Mixture Margin Random-effects Copula Models for Inferring Temporally Conserved Microbial Co-variation Networks from Longitudinal Data

Longitudinal microbiome studies, in which data on a single subject is collected repeatedly over time, are becoming increasingly common in biomedical research. Such studies provide an opportunity to study the inherently dynamic nature of a microbiome in a way that cannot be done using cross-sectional studies. In this paper, we develop random-effects copula models with mixed zero-beta margins to identify biologically meaningful temporally conserved co-variation between two bacterial taxa, while accounting for the excessive zeros seen in 16S rRNA and metagenomic sequencing data. The model assumes a random-effects model for the dependence parameter in the copulas, which captures the conserved microbial co-variation while allowing for a time-specific dependence parameters. We develop a Monte Carlo EM algorithm for efficient estimation of model parameters and a corresponding Monte Carlo likelihood ratio test for the mean dependence parameter. Simulation studies show that our test controls the Type I error rate and provides an unbiased estimate of the mean dependence parameter. Additionally, we apply our method to a longitudinal pediatric cohort and identify changes in both local and global patterns of microbial co-variation networks in infants treated with antibiotics.
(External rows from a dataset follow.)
(* ===== verification/Json.v ===== *)
(** * JSON values and exceptions

    The values [JSON.parse] and [Response.json()] produce, property access on
    them (which throws a TypeError on [null]), truthiness, and the exceptions
    the console's [catch] clauses inspect. *)

From S2P Require Import Prelude JsNumber JsString.

(** ** Values *)

(** The fields of an object are its own properties in property order. *)
Inductive json :=
  | JNull
  | JBool (b : bool)
  | JNum (n : number)
  | JStr (s : jsstring)
  | JArr (l : list json)
  | JObj (fields : list (jsstring * json)).

(** [Boolean(v)], with [None] for [undefined]. *)
Definition truthy (v : option json) : bool :=
  match v with
  | None | Some JNull => false
  | Some (JBool b) => b
  | Some (JNum n) => negb (is_nan n || n_eq n n_zero)
  | Some (JStr s) => negb (jeqb s [])
  | Some (JArr _) | Some (JObj _) => true
  end.

(** [a ?? b] on a property value: [undefined] and [null] are replaced. *)
Definition json_nullish (v : option json) (d : json) : json :=
  match v with None | Some JNull => d | Some x => x end.

(** The value of a field; the last binding wins, as in [JSON.parse]. *)
Fixpoint field (fs : list (jsstring * json)) (k : jsstring) : option json :=
  match fs with
  | [] => None
  | (k', v) :: fs' =>
      match field fs' k with
      | Some w => Some w
      | None => if jeqb k' k then Some v else None
      end
  end.

(** ** Exceptions *)

(** A thrown value: an [Error] with its message, or anything else. *)
Inductive thrown :=
  | ThrownError (message : jsstring)
  | ThrownOther.

(** Normal completion, or an exception. *)
Inductive completion (A : Type) :=
  | Normal (a : A)
  | Throw (e : thrown).
Arguments Normal {A} a.
Arguments Throw {A} e.

#[export] Instance Normal_inj {A} : Inj (=) (=) (@Normal A).
Proof. by intros a b [= ->]. Qed.

(** [v.k] on a parsed value, for keys no built-in prototype defines. *)
Definition get_prop `{Platform} (v : json) (k : jsstring) : completion (option json) :=
  match v with
  | JNull => Throw (ThrownError type_error_message)
  | JObj fs => Normal (field fs k)
  | _ => Normal None
  end.

(** What [fetch] followed by [res.json()] gives: a response with its status and
    its body ([None] when the body is not JSON and [json()] rejects), or a
    rejected fetch. *)
Inductive fetch_outcome :=
  | Responded (status : Z) (body : option json)
  | Rejected (e : thrown).

(** [res.ok]: a status in the range 200-299. *)
Definition status_ok (status : Z) : bool := ((200 <=? status) && (status <=? 299))%Z.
Our analysis shows that the no antibiotics network is less dependent on individual taxon, thus making it more stable than the antibiotics network and more robust to both targeted and random attacks. Author summaryIdentification of co-variation between two microbes in microbial communities provides important insights into the community structure and stability. The commonly used measures of co-variation do not handle excessive zeros observed in the data and cannot be applied to longitudinal microbiome data directly. In this paper, we develop random-effects copula models with mixed zero-beta margins to identify biologically meaningful temporally conserved co-variation between two bacterial taxa, while accounting for the excessive zeros seen in 16S rRNA and metagenomic sequencing data. The model captures the conserved microbial co-variations while allowing for a time-specific dependence parameters. We develop an efficient Monte Carlo-based algorithm for parameter estimation and statistical inference. We analyze the data from a pediatric longitudinal cohort and identify changes in both local and global patterns of microbial co-variation networks in infants treated with antibiotics.